TASK REQUIREMENTS:
Starting at the line that holds "is the number" and stopping at the line that holds "(forall v, (v", restate the records below word for word, with both of those lines included.

SOURCE INFORMATION:

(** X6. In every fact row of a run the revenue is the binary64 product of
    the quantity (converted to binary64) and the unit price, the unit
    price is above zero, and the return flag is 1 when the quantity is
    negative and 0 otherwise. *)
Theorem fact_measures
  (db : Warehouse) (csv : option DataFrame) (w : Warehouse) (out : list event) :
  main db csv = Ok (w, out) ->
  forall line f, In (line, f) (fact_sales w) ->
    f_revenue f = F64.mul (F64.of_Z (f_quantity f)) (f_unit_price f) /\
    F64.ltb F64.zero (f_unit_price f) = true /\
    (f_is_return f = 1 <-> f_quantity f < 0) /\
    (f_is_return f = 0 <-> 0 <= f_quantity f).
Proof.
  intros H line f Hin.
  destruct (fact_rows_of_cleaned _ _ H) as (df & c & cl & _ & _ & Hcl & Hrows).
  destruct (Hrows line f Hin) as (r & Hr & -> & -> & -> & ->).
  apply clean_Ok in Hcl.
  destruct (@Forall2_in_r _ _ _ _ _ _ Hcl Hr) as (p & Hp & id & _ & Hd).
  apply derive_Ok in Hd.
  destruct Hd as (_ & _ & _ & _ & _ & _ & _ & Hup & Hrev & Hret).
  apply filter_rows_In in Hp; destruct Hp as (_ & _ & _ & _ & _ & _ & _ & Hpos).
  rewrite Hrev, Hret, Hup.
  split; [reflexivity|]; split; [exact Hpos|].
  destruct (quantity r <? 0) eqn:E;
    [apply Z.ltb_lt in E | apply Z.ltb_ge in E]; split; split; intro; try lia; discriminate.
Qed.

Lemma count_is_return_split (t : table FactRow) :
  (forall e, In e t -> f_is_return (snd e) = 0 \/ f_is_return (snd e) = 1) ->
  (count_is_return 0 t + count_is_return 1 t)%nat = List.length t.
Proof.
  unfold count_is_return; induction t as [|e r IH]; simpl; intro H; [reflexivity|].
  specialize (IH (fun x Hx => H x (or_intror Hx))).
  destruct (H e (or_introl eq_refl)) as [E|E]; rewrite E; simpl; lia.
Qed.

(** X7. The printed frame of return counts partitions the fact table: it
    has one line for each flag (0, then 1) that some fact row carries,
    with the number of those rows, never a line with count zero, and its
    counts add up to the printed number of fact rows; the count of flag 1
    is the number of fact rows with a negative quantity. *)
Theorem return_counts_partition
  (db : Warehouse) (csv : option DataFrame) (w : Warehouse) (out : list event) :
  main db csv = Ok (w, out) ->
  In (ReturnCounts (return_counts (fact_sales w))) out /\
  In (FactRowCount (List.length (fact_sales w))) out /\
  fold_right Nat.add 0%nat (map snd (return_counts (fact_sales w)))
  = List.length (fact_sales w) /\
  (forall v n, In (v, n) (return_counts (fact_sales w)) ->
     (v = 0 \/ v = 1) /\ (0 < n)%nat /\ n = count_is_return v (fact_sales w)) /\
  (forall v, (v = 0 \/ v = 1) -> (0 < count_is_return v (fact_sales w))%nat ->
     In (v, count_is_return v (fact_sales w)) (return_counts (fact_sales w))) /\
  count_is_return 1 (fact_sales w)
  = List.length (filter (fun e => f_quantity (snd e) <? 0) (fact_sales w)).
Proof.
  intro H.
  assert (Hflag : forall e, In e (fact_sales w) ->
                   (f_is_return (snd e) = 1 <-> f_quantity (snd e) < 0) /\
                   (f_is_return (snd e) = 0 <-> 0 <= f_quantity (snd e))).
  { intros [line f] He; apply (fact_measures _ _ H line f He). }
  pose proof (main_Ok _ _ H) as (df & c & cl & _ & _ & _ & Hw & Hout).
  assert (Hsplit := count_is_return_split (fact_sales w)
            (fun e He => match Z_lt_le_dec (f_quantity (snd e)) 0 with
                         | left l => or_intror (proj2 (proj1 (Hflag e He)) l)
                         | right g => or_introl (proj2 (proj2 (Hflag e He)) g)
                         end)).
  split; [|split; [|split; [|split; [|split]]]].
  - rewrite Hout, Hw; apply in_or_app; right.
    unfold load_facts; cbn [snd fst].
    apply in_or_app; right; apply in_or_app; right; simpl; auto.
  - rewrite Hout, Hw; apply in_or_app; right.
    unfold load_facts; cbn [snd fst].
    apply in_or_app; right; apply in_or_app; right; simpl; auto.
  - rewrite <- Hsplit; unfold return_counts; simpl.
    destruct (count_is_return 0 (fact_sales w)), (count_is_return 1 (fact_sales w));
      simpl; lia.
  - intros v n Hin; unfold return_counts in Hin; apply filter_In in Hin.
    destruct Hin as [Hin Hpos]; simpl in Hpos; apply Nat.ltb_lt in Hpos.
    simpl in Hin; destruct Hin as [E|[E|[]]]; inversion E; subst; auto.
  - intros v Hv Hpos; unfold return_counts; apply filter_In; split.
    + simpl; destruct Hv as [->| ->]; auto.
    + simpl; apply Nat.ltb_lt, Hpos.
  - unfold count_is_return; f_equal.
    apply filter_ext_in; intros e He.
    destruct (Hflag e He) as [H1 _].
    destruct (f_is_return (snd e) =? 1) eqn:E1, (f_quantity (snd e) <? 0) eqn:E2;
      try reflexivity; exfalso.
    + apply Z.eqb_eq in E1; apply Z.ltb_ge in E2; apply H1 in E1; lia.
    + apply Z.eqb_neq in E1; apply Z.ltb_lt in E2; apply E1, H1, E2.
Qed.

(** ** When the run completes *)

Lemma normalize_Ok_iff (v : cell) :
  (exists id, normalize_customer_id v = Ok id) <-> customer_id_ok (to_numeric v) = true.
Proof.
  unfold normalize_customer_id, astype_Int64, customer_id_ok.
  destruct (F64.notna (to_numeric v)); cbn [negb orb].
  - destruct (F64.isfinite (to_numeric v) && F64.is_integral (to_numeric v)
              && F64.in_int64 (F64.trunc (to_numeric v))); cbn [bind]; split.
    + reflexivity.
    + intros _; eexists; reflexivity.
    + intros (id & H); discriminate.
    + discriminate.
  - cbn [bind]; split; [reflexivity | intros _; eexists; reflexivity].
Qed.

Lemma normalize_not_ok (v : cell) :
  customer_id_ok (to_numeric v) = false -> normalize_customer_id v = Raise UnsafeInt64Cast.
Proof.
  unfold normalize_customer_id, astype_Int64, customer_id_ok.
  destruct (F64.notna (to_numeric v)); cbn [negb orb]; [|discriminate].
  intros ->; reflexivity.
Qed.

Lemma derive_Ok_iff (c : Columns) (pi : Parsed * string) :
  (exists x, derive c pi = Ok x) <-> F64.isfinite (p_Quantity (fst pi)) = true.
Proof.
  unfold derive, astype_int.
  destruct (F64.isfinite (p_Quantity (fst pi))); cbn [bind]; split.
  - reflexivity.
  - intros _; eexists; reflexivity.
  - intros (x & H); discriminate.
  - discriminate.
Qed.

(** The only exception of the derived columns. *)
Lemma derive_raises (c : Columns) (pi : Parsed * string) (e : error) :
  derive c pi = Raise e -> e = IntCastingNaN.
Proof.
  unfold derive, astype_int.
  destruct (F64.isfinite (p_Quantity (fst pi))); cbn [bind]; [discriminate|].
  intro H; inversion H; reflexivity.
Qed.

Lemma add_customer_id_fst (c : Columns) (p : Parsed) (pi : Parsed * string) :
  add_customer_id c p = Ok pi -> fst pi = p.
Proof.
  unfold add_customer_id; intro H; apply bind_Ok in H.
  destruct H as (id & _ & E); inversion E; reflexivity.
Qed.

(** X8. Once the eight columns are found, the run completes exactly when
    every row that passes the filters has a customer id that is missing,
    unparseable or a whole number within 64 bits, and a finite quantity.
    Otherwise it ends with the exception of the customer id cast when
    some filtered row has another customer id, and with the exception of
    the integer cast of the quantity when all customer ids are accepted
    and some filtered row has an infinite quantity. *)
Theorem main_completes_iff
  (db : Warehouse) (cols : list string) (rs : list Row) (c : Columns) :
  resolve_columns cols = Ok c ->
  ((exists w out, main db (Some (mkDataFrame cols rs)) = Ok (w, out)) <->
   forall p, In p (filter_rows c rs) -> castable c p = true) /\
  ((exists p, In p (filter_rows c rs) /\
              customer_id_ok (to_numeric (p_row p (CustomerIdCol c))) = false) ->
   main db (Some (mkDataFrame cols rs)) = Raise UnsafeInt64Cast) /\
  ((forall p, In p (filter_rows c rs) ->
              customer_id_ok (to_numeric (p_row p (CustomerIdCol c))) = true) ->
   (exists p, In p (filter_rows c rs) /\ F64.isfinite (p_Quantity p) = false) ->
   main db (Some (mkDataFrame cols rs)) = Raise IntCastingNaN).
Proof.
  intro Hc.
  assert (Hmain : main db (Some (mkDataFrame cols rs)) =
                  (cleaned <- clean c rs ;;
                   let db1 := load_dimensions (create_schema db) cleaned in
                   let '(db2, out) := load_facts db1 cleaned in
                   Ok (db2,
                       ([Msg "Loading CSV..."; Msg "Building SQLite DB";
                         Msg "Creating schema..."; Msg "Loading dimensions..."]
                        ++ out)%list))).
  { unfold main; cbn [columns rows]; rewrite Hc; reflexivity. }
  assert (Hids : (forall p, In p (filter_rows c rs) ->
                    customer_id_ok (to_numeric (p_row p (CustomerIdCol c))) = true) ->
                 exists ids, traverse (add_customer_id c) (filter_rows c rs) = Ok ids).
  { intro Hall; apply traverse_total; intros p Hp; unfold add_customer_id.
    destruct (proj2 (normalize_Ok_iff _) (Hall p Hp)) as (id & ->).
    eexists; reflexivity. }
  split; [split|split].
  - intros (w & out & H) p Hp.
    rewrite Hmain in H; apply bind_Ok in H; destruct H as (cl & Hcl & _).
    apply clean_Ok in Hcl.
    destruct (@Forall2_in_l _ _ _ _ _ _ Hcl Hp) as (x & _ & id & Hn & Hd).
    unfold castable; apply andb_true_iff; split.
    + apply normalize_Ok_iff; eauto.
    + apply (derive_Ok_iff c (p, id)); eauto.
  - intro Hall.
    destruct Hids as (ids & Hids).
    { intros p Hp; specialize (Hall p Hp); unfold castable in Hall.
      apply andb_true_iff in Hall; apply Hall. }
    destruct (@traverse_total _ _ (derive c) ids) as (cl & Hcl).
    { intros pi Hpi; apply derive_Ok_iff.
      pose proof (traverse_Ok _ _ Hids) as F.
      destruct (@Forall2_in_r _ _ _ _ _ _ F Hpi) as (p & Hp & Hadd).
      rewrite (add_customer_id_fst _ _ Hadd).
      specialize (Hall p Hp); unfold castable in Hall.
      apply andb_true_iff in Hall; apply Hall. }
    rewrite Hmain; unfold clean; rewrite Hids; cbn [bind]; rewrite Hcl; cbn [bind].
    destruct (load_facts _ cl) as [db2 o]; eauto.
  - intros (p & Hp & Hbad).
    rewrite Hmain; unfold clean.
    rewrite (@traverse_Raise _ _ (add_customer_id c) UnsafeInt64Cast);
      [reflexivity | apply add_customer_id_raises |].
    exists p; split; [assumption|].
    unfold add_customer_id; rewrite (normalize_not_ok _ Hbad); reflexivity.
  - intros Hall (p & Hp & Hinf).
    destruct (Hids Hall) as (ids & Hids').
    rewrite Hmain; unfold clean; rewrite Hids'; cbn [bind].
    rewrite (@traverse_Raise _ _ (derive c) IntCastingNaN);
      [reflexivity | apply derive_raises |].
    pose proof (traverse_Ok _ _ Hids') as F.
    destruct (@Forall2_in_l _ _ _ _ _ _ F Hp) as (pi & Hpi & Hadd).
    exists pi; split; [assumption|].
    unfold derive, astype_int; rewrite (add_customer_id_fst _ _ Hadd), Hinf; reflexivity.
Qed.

--

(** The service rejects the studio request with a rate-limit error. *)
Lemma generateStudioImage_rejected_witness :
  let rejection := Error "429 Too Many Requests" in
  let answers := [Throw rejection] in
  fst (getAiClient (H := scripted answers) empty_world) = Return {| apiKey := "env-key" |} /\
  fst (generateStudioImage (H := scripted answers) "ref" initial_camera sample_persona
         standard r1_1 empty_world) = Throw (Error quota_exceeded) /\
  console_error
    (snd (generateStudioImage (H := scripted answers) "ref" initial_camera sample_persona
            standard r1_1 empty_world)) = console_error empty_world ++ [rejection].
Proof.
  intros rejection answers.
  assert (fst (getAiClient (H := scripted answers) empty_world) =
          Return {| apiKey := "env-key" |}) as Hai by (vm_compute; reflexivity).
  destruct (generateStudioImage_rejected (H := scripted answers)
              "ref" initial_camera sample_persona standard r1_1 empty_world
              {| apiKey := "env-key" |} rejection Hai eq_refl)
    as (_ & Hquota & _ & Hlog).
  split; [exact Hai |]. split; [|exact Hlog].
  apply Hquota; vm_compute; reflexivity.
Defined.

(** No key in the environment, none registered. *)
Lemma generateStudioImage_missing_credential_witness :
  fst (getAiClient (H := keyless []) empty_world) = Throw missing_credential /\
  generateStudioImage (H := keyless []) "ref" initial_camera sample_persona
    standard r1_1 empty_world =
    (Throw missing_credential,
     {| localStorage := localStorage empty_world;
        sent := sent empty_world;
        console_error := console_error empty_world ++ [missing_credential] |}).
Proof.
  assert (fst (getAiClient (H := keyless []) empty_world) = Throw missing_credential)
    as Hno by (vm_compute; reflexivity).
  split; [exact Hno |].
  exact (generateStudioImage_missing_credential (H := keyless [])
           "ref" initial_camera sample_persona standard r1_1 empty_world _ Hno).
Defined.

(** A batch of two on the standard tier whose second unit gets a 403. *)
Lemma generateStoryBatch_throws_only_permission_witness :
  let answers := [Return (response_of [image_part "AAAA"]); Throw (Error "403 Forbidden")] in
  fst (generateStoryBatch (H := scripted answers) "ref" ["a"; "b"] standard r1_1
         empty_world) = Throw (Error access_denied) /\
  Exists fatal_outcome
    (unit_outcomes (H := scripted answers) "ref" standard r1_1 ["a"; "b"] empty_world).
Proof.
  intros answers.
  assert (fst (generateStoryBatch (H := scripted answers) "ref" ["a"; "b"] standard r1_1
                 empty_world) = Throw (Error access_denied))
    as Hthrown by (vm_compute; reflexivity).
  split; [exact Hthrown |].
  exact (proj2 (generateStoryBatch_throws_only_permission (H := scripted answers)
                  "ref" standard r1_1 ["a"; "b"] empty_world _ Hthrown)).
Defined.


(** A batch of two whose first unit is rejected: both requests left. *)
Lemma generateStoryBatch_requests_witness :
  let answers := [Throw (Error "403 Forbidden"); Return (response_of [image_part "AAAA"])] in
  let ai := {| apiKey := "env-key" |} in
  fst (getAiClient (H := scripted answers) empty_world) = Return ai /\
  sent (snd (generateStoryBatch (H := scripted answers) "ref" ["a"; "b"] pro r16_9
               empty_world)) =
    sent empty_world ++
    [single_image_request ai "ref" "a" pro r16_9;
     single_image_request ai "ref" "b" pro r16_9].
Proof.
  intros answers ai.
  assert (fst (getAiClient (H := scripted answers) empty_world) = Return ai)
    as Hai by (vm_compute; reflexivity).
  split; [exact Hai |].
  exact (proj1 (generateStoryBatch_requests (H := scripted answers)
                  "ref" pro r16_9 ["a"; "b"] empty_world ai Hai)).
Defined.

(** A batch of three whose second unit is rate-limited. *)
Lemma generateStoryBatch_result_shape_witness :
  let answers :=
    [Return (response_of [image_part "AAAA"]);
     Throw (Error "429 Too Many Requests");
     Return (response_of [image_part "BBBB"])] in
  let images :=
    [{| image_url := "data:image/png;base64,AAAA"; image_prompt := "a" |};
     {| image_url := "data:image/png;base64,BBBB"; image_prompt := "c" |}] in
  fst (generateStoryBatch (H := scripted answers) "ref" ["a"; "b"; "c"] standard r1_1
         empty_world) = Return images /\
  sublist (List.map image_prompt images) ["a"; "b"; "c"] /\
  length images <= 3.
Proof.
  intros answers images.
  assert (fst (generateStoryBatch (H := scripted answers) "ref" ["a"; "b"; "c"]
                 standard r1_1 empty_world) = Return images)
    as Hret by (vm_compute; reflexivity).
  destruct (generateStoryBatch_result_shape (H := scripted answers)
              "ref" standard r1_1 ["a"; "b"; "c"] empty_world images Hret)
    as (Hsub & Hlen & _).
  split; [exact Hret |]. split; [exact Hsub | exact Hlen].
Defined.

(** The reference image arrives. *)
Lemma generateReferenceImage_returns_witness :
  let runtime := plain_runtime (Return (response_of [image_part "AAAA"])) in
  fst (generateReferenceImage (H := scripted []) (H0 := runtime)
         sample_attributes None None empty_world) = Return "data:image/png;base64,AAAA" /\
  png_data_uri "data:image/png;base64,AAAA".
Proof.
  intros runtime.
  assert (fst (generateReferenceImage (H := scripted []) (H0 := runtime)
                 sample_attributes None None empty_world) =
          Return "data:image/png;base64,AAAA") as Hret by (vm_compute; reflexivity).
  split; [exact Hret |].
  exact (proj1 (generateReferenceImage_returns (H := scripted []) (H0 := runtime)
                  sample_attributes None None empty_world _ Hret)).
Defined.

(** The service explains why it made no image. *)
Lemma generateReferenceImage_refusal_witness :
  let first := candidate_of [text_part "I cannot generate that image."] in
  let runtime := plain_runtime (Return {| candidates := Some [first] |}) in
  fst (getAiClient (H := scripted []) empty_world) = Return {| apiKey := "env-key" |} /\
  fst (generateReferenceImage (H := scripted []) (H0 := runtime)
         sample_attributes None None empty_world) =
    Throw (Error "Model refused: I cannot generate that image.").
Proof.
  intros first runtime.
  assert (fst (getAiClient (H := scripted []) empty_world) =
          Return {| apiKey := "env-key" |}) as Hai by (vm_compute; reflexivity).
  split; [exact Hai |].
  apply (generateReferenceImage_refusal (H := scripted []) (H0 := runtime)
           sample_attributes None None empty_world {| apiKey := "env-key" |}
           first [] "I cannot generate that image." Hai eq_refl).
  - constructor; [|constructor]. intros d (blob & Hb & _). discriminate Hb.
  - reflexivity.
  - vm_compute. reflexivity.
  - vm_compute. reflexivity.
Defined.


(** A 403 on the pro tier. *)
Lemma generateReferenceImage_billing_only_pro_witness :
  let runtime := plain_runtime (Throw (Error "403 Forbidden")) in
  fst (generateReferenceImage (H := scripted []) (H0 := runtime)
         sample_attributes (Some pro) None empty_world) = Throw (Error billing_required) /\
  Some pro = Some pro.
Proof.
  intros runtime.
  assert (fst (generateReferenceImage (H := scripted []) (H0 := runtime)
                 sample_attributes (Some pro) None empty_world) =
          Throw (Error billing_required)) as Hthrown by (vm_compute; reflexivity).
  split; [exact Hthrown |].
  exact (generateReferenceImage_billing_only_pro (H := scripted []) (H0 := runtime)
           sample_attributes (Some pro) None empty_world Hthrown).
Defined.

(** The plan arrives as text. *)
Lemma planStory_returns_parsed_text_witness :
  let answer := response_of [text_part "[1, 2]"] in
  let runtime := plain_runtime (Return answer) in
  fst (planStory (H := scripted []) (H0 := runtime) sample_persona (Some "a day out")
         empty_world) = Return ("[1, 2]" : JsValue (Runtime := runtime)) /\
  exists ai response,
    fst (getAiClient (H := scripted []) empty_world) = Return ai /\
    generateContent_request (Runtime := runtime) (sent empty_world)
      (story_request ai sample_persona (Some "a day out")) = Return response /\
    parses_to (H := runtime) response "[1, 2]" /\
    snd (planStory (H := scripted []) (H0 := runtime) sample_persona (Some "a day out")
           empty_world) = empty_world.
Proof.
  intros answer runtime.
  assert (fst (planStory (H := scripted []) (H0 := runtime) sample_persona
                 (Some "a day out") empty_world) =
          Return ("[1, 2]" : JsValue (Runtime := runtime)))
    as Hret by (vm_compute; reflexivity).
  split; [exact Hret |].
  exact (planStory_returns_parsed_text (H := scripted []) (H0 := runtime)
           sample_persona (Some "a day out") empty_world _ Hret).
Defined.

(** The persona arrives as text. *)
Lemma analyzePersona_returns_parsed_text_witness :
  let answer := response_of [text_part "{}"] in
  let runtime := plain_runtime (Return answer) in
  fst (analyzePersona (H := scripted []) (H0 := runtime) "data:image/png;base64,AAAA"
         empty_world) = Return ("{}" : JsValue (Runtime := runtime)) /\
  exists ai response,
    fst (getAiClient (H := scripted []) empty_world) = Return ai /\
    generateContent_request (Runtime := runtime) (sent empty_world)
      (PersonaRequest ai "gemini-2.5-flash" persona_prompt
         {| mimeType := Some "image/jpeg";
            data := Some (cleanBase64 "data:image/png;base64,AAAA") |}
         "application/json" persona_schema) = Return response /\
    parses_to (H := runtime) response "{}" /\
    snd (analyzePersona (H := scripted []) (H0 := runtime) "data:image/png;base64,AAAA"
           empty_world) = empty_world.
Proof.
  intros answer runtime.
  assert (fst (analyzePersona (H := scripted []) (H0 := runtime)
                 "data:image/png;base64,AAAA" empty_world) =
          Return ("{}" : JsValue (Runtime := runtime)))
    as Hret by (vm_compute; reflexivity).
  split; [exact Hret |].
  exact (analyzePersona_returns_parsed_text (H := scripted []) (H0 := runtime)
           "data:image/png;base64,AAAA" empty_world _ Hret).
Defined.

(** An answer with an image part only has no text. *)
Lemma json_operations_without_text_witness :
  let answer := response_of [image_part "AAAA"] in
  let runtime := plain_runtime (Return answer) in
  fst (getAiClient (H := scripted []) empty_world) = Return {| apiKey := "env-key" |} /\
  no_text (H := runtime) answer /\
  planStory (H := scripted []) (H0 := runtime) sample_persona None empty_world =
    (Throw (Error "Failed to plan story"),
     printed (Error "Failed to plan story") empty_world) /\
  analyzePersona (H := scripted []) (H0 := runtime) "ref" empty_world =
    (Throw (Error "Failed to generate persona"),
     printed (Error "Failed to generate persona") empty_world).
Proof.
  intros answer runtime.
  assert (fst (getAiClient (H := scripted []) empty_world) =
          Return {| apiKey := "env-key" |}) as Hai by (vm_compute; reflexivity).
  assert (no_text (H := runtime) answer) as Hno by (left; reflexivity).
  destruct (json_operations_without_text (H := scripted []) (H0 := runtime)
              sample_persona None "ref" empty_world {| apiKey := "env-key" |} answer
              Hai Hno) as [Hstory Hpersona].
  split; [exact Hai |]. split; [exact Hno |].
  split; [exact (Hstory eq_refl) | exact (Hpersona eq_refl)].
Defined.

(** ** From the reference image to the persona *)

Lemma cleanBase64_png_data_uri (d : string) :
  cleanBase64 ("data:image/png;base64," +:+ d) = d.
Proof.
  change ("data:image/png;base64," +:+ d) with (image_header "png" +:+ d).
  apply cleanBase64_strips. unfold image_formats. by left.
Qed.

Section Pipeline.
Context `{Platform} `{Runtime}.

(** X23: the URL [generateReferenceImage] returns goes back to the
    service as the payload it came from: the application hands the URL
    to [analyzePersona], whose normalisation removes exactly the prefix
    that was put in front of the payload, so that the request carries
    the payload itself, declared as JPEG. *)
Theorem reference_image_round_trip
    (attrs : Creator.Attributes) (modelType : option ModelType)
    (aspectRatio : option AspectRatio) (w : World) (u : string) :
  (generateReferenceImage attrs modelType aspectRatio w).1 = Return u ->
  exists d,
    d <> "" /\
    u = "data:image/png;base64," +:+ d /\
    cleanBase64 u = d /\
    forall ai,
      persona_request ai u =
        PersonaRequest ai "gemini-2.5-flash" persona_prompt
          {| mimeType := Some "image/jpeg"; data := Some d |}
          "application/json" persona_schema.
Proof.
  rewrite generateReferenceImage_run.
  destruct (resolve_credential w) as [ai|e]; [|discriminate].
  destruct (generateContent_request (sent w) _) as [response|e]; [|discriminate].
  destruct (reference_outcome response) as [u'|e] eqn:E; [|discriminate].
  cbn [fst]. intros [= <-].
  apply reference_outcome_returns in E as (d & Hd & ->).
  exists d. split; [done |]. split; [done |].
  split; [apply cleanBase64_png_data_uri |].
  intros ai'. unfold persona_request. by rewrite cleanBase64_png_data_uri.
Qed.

RESPONSE AREA:
    is the number of fact rows with a negative quantity. *)
Theorem return_counts_partition
  (db : Warehouse) (csv : option DataFrame) (w : Warehouse) (out : list event) :
  main db csv = Ok (w, out) ->
  In (ReturnCounts (return_counts (fact_sales w))) out /\
  In (FactRowCount (List.length (fact_sales w))) out /\
  fold_right Nat.add 0%nat (map snd (return_counts (fact_sales w)))
  = List.length (fact_sales w) /\
  (forall v n, In (v, n) (return_counts (fact_sales w)) ->
     (v = 0 \/ v = 1) /\ (0 < n)%nat /\ n = count_is_return v (fact_sales w)) /\
  (forall v, (v = 0 \/ v = 1) -> (0 < count_is_return v (fact_sales w))%nat ->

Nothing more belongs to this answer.